Last week, Justin Bieber was arrested for being a dumbass and drag racing while drunk and high in a neighborhood. After spending the night shimmying his Ken doll-like hairless chest in his ridiculous pleather shorts at some club, Bieber and his friends thought it would be a brilliant idea to get all Fast and Furious on Mulholland Drive. The Miami PD seemed to be on top of their shit, and they quickly arrested Justin and the car he was racing, driven by some random rapper with low standards for friends.
It was like we were getting Christmas twice in a short period of time. Justin was handcuffed and arrest for being drunk, driving like a fool, and resisting arrest. He then admitted to also taking drugs, and I am seriously hoping he had a full body cavity search while grabbing his ankles. He then took a douchey mug shot, looking more like the “before” pictures in ProActiv commercials he used to be a spokesman for. It was all going along gloriously, and each update to my Google Alerts was like another gift wrapped perfectly in a gigantic karmic bow.

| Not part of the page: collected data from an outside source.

Lemma abs_store k (st : MemoryKV * gmap Z (Z * CommandReply)) : abs k = st → stateMachine k = st.1.
Proof. by intros <-. Qed.


(** Server 0 is about to apply the retry, while the reply to the put waits on its channel. *)
Definition applying : KVNet := after (take 17 first_leader).
Lemma kv_applying_reached : rtc (kstep (λ _, (∅, ∅))) (kv_init 3) applying.
Proof. apply (krun_steps _ (take 17 first_leader)). by vm_compute. Qed.

End KVClusterExamples.
Lemma assignAll_spec g l :
  partition g → l ≡ₚ map_to_list g →
  ∃ ns, assignAll l = Some ns ∧ zlen ns = NShards ∧ ∀ s gid, index ns s = Some gid ↔ s ∈ shards_of g gid.
Proof.
  intros Hp Hl. assert ((pairs l).*1 ≡ₚ shard_range) as Hf.
  { rewrite pairs_fst. unfold partition, all_shards in Hp. by rewrite Hl. }
  destruct (assignPairs_spec (pairs l) (replicate (Z.to_nat NShards) 0)) as (ns & Hns & Hlen & Hin & _).
  - rewrite Hf. apply NoDup_zrange.
  - intros s. rewrite Hf. unfold shard_range. rewrite elem_of_zrange. done.
  - exists ns. rewrite assignAll_pairs. rewrite length_replicate in Hlen.
    assert (zlen ns = NShards) as Hz by (rewrite Hlen; done).
    assert (∀ s gid, s ∈ shards_of g gid → index ns s = Some gid) as Hto.
    { intros s gid Hs. apply Hin, elem_of_pairs. unfold shards_of in Hs.
      destruct (g !! gid) as [sh|] eqn:Hg; [|by apply elem_of_nil in Hs]. exists sh. split; [|done].
      rewrite Hl. by apply elem_of_map_to_list. }
    split_and!; [done|done|]. intros s gid. split; [|apply Hto]. intros Hs.
    assert (s ∈ all_shards g) as Hall.
    { rewrite (Hp : all_shards g ≡ₚ _). apply elem_of_zrange. rewrite <-Hz. by apply index_lt_Some in Hs. }
    apply elem_of_all_shards in Hall as [k Hk]. pose proof (Hto s k Hk). by simplify_eq.
Qed.

(** Equal tables give equal arrays, whatever the order. *)
Lemma shards_ext (a b : list Z) :
  zlen a = NShards → zlen b = NShards → (∀ s gid, index a s = Some gid ↔ index b s = Some gid) → a = b.
Proof.
  intros Ha Hb He. apply list_index_eq; [lia|]. intros i Hi.
  destruct (index_total a i) as [x Hx]; [lia|]. rewrite Hx. symmetry. by apply He.
Qed.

But then it comes out that the Miami PD got all wonky with the facts about the whole ordeal. First, it was reported that Bieber’s blood alcohol level was at a.04. A little buzzed, but not stupid drunk, totally still illegal when you’re not 21. It was enough to corroborate that he was probably a little off his driving game. Well, nope, turns out those numbers were a bit off and in fact he was.014. That’s like half a glass of Boone’s Farm.
Then, the whole drag racing bit gets destroyed. Turns out the place where Bieber and Khalil rented their cars from attaches GPS trackers to them, I am guessing to avoid them getting stolen or lost. Thanks to the tracker, their speeds are always recorded. Sure, when the guys first left the club they were doing about 52 MPH, but their cars quickly lowered into the 30s. In the middle of their “race” they were actually only going 27 MPH. One officer originally said he noticed the two zooming by doing 60 MPHs, which not only never happened, but they were going so much slower that there is no way the officer could have been so off unintentionally. UGH 5-0!

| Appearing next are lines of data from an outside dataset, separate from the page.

(* ===== verification/ShardRun.v ===== *)
(** * Running the system of groups on concrete inputs

    An interpreter for [sys_step], the tables of duplicate detection under handover, and the
    controller's history as the one the groups follow. *)
From S2P Require Import Prelude ShardCtrler ConfigProofs ConfigTheorems ShardKV ShardKVProofs ShardSystem.
Import Config Group.

Inductive SysAction :=
| DoOp (g : Z) (op : CommandArgs)
| DoApply (k : nat)
| DoConfig (j : nat)
| DoPull (j : nat) (g : Z)
| DoData (k j : nat)
| DoGC (j : nat) (g : Z)
| DoDelete (k j : nat)
| DoGcDone (k : nat) (reply : option ShardOperationReply).

Section exec.
Context `{MapOrder} (cfg : Z → Config).

(** Messages and past states are named by their position. *)
Definition sys_exec (a : SysAction) (x : Sys * Store) : option (Sys * Store) :=
  let '(Sy, A) := x in
  match a with
  | DoOp g op =>
      r ← now Sy !! g; '(reply, r') ← applyCommand (SHD_OPERATION op) r;
      Some (put g r' Sy, if executed op r
        then store_set (key2shard (Key op)) (op_data op (A (key2shard (Key op)))) A else A)
  | DoApply k =>
      m ← msgs Sy !! k;
      match m with
      | Propose g cmd => r ← now Sy !! g; '(reply, r') ← applyCommand cmd r; Some (put g r' Sy, A)
      | _ => None
      end
  | DoConfig j =>
      '(g, r) ← past Sy !! j; cmd ← configurationAction r (λ n, cfg (Z.max 0 n)); Some (add (Propose g cmd) Sy, A)
  | DoPull j g =>
      '(h, r) ← past Sy !! j; m ← getShardIdsByStatus STATUS_PULLING r; ids ← m !! g;
      Some (add (AskPull h g (mkSOArgs (Num (currentConfig r)) ids)) Sy, A)
  | DoData k j =>
      m ← msgs Sy !! k; '(g', r) ← past Sy !! j;
      match m with
      | AskPull h g args =>
          if decide (g' = g) then
            reply ← GetShardsData true args r; cmd ← migrationReply (Some reply); Some (add (Propose h cmd) Sy, A)
          else None
      | _ => None
      end
  | DoGC j g =>
      '(h, r) ← past Sy !! j; m ← getShardIdsByStatus STATUS_GC r; ids ← m !! g;
      Some (add (AskDelete h g (mkSOArgs (Num (currentConfig r)) ids)) Sy, A)
  | DoDelete k j =>
      m ← msgs Sy !! k; '(g', r) ← past Sy !! j;
      match m with
      | AskDelete h g args =>
          if decide (g' = g) then
            match DeleteShardsData true args r with
            | inl reply => cmd ← gcReply args (Some reply); Some (add (Propose h cmd) Sy, A)
            | inr cmd => Some (add (Propose g cmd) Sy, A)
            end
          else None
      | _ => None
      end
  | DoGcDone k reply =>
      m ← msgs Sy !! k;
      match m with
      | AskDelete h g args => cmd ← gcReply args reply; Some (add (Propose h cmd) Sy, A)
      | _ => None
      end
  end.

Lemma sys_exec_step a x x' : sys_exec a x = Some x' → sys_step cfg x x'.
Proof.
  destruct x as [Sy A]. intros He.
  destruct a as [g op|k|j|j g|k j|j g|k j|k reply]; cbn [sys_exec] in He.
  - apply bind_Some in He as (r & Hr & He). apply bind_Some in He as ([reply r'] & Happ & [= <-]).
    by eapply step_op.
  - apply bind_Some in He as (m & Hm & He). apply list_elem_of_lookup_2 in Hm. destruct m as [g cmd| |]; [|done..].
    apply bind_Some in He as (r & Hr & He). apply bind_Some in He as ([reply r'] & Happ & [= <-]).
    by eapply step_apply.
  - apply bind_Some in He as ([g r] & Hp & He). apply list_elem_of_lookup_2 in Hp.
    apply bind_Some in He as (cmd & Hc & [= <-]). eapply step_config; [done| |done].
    intros n. exists (Z.max 0 n). split; [lia|done].
  - apply bind_Some in He as ([h r] & Hp & He). apply list_elem_of_lookup_2 in Hp.
    apply bind_Some in He as (m & Hm & He). apply bind_Some in He as (ids & Hi & [= <-]). by eapply step_pull.
  - apply bind_Some in He as (m & Hm & He). apply list_elem_of_lookup_2 in Hm.
    apply bind_Some in He as ([g' r] & Hp & He). apply list_elem_of_lookup_2 in Hp.
    destruct m as [|h g args|]; [done| |done]. case_decide; [subst|done].
    apply bind_Some in He as (reply & Hr & He). apply bind_Some in He as (cmd & Hc & [= <-]). by eapply step_data.
  - apply bind_Some in He as ([h r] & Hp & He). apply list_elem_of_lookup_2 in Hp.
    apply bind_Some in He as (m & Hm & He). apply bind_Some in He as (ids & Hi & [= <-]). by eapply step_gc.
  - apply bind_Some in He as (m & Hm & He). apply list_elem_of_lookup_2 in Hm.
    apply bind_Some in He as ([g' r] & Hp & He). apply list_elem_of_lookup_2 in Hp.
    destruct m as [| |h g args]; [done|done|]. case_decide; [subst|done].
    destruct (DeleteShardsData true args r) as [reply|cmd] eqn:Hd.
    + apply bind_Some in He as (cmd & Hc & [= <-]). by eapply step_gcdone.
    + injection He as <-. by eapply step_delete.
  - apply bind_Some in He as (m & Hm & He). apply list_elem_of_lookup_2 in Hm.
    destruct m as [| |h g args]; [done|done|]. apply bind_Some in He as (cmd & Hc & [= <-]). by eapply step_gcdone.
Qed.

Definition sys_run (l : list SysAction) (x : Sys * Store) : option (Sys * Store) :=
  foldl (λ acc a, y ← acc; sys_exec a y) (Some x) l.

Lemma sys_run_steps l x x' : sys_run l x = Some x' → rtc (sys_step cfg) x x'.
Proof.
  unfold sys_run. revert x'. induction l as [|a l IH] using rev_ind; intros x'; [by intros [= ->]|].
  rewrite foldl_app. simpl. intros (y & Hy & Ha)%bind_Some. eapply rtc_r; [by apply IH|by eapply sys_exec_step].
Qed.
End exec.

(** ** The duplicate tables *)
Definition newer (a b : option OperationInfo) : option OperationInfo :=
  match a, b with
  | Some last, Some i => if MaxAppliedCommandId last <? MaxAppliedCommandId i then Some i else Some last
  | None, b => b
  | a, None => a
  end.

Lemma merge_ops_lookup l ops k :
  NoDup l.*1 → foldl mergeOperation ops l !! k = newer (ops !! k) (list_to_map (M:=gmap Z OperationInfo) l !! k).
Proof.
  revert ops. induction l as [|[c i] l IH]; intros ops Hnd; [simpl; by destruct (ops !! k)|].
  simpl in Hnd. apply NoDup_cons in Hnd as [Hc Hnd]. simpl. rewrite IH by done.
  apply (not_elem_of_list_to_map_1 (M:=gmap Z)) in Hc. unfold mergeOperation. simpl.
  destruct (decide (k = c)) as [-> |Hne].
  - rewrite lookup_insert_eq, Hc. unfold newer.
    destruct (ops !! c) as [last|] eqn:Ho; [destruct (_ <? _)|]; rewrite ?lookup_insert_eq, ?Ho; done.
  - rewrite lookup_insert_ne by done.
    destruct (ops !! c) as [last|] eqn:Ho; [destruct (_ <? _)|]; rewrite ?lookup_insert_ne by done; done.
Qed.

Lemma merge_table `{MapOrder} (t : gmap Z OperationInfo) ops k :
  foldl mergeOperation ops (map_order t) !! k = newer (ops !! k) (t !! k).
Proof.
  rewrite merge_ops_lookup by (eapply listing_NoDup, map_order_perm). by rewrite (listing_map _ t) by apply map_order_perm.
Qed.

Definition dup_in (t : gmap Z OperationInfo) (client id : Z) : bool :=
  match t !! client with Some i => id <=? MaxAppliedCommandId i | None => false end.

Lemma newer_dup (t1 t2 t : gmap Z OperationInfo) client id :
  t !! client = newer (t1 !! client) (t2 !! client) →
  dup_in t client id = dup_in t1 client id || dup_in t2 client id.
Proof.
  unfold dup_in. intros ->. destruct (t1 !! client), (t2 !! client); simpl; rewrite ?orb_false_r; try done.
  destruct (_ <? _) eqn:?; lia.
Qed.

(** ** Insertion when all shards of a reply are in the same state *)
Lemma insertShards_all `{MapOrder} l r :
  NoDup l.*1 → (∀ s d, (s, d) ∈ l → ∃ sh, stateMachines r !! s = Some sh ∧ Status sh = STATUS_PULLING) →
  ∃ r', insertShards l r = Some r' ∧ same_config r r' ∧
    ∀ s, stateMachines r' !! s =
      match list_to_map (M:=gmap Z (gmap string string)) l !! s with
      | Some d => (λ sh, mkShard (d ∪ KV sh) STATUS_GC) <$> stateMachines r !! s
      | None => stateMachines r !! s
      end.
Proof.
  revert r. induction l as [|[s d] l IH]; intros r Hnd Hl; [by exists r|].
  simpl in Hnd. apply NoDup_cons in Hnd as [Hs Hnd]. destruct (Hl s d ltac:(by left)) as (sh & Hsh & Hst).
  cbn [insertShards]. rewrite Hsh. cbn [mbind option_bind]. rewrite bool_decide_eq_true_2 by done.
  unfold on_shard. rewrite Hsh. cbn [mbind option_bind]. rewrite insertData_spec. unfold set_status. cbn [KV].
  set (r1 := set_stateMachines _ r). pose proof (not_elem_of_list_to_map_1 (M:=gmap Z) _ _ Hs) as Hs'.
  destruct (IH r1) as (r' & Hr' & Hsc & Hm); [done| |].
  { intros s' d' Hin. assert (s' ≠ s) as Hne by (intros ->; apply Hs, list_elem_of_fmap; by exists (s, d')).
    unfold r1. simpl. rewrite lookup_insert_ne by done. eapply Hl. by right. }
  exists r'. split; [done|]. split; [done|]. intros s'. rewrite Hm. unfold r1. simpl.
  destruct (decide (s' = s)) as [-> |Hne].
  - by rewrite Hs', !lookup_insert_eq, Hsh.
  - by rewrite !lookup_insert_ne.
Qed.

Lemma insertShards_none `{MapOrder} l r :
  (∀ s d, (s, d) ∈ l → ∃ sh, stateMachines r !! s = Some sh ∧ Status sh ≠ STATUS_PULLING) →
  insertShards l r = Some r.
Proof.
  destruct l as [|[s d] l]; [done|]. intros Hl. destruct (Hl s d ltac:(by left)) as (sh & Hsh & Hst).
  cbn [insertShards]. rewrite Hsh. cbn [mbind option_bind]. by rewrite bool_decide_eq_false_2.
Qed.

Lemma replica_eq r1 r2 :
  gid r1 = gid r2 → lastConfig r1 = lastConfig r2 → currentConfig r1 = currentConfig r2 →
  stateMachines r1 = stateMachines r2 → lastOperations r1 = lastOperations r2 → r1 = r2.
Proof. destruct r1, r2. simpl. congruence. Qed.

(** ** The controller's history *)

(** The configurations of a history by number; past its end the last one, renumbered. *)
Definition ctrl_history (h : list Config) (n : Z) : Config :=
  match h !! Z.to_nat n with
  | Some c => c
  | None => let c := default DefaultConfig (last h) in mkConfig n (Shards c) (Groups c)
  end.

Lemma owner_nonzero c s : cfg_ok c → in_range s → owner c s ≠ 0 ↔ Groups c ≠ ∅.
Proof.
  intros (Hlen & H0 & Hs) Hr. unfold owner.
  destruct (index_total (Shards c) s) as [g Hg]; [unfold in_range in *; lia|]. rewrite Hg. simpl.
  specialize (Hs s g Hg). case_decide as He; [subst; naive_solver|]. split; [done|]. intros _ ->. done.
Qed.

Lemma owner_out c s : zlen (Shards c) = NShards → ~ in_range s → owner c s = 0.
Proof.
  intros Hlen Hs. unfold owner. destruct (index (Shards c) s) as [g|] eqn:Hi; [|done].
  apply index_lt_Some in Hi. unfold in_range in Hs. lia.
Qed.

Lemma ctrl_history_ok (h : list Config) :
  hist_ok h → h !! 0%nat = Some DefaultConfig →
  (∀ i c c', h !! i = Some c → h !! S i = Some c' → Groups c ≠ ∅ → Groups c' ≠ ∅) →
  history_ok (ctrl_history h).
Proof.
  intros (Hne & Hnum & Hok) H0 Hkeep. rewrite Forall_lookup in Hok.
  assert (∃ c, last h = Some c ∧ h !! Nat.pred (length h) = Some c) as (cl & Hlast & Hcl).
  { rewrite last_lookup. apply last_is_Some in Hne as [c Hc]. exists c. by rewrite <-last_lookup, Hc. }
  assert (∀ n, 0 ≤ n → ∃ i c, h !! i = Some c ∧ Shards (ctrl_history h n) = Shards c ∧
    (Z.of_nat i = n ∨ Z.of_nat i < n ∧ i = Nat.pred (length h))) as Hval.
  { intros n Hn. unfold ctrl_history. destruct (h !! Z.to_nat n) as [c|] eqn:Hc.
    - exists (Z.to_nat n), c. split_and!; [done..|]. left. lia.
    - apply lookup_ge_None in Hc. pose proof (lookup_lt_Some _ _ _ Hcl). rewrite Hlast. simpl.
      exists (Nat.pred (length h)), cl. split_and!; [done..|]. right. lia. }
  split.
  - intros n Hn. unfold ctrl_history. destruct (h !! Z.to_nat n) as [c|] eqn:Hc; [|done]. rewrite (Hnum _ _ Hc). lia.
  - intros n Hn. destruct (Hval n Hn) as (i & c & Hc & -> & _). by destruct (Hok _ _ Hc).
  - unfold ctrl_history. change (Z.to_nat 0) with 0%nat. by rewrite H0.
  - intros n s Hn Ho. destruct (Hval n Hn) as (i & c & Hc & Hsh & Hi).
    destruct (Hval (n + 1) ltac:(lia)) as (i' & c' & Hc' & Hsh' & Hi').
    assert (owner (ctrl_history h n) s = owner c s) as Heq by (unfold owner; by rewrite Hsh). rewrite Heq in Ho.
    assert (owner (ctrl_history h (n + 1)) s = owner c' s) as -> by (unfold owner; by rewrite Hsh').
    destruct (decide (in_range s)) as [Hs|Hs]; [|by destruct Ho; apply owner_out; [destruct (Hok _ _ Hc)|]].
    rewrite owner_nonzero in Ho |- * by (done || by eapply Hok). pose proof (lookup_lt_Some _ _ _ Hc). pose proof (lookup_lt_Some _ _ _ Hc').
    destruct (decide (i' = i)) as [-> |]; [congruence|]. assert (i' = Datatypes.S i) as -> by lia.
    exact (Hkeep i c c' Hc Hc' Ho).
Qed.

And now the latest piece that is crushing my dream of seeing Bieber get deported back to Moose Country is that Khalil, the rapper he was with, his blood alcohol level was a zero. Yup, a big fat zero. So neither Bieber nor Khalil were drunk. Yet, the cops claim they both failed sobriety tests. Now, this means that maybe, just maybe, they did actually fail. Except instead of it being because they were 3 sheets to the wind, it could have been because they were messed up on sizzurp or some other drugs. The urinalysis is not done yet, so we don’t know for sure but it seems to be the last sliver of hope before this whole thing gets thrown out.
So, basically someone upstairs has a sick sense of humor and has given Bieber a guardian angel. It’s like he has a constantly renewing “get out of jail free” card, because he just keeps getting away with everything. Of course, cops with a hard on for arresting the guy and totally making up bullshit, doesn’t help in the fight for justice.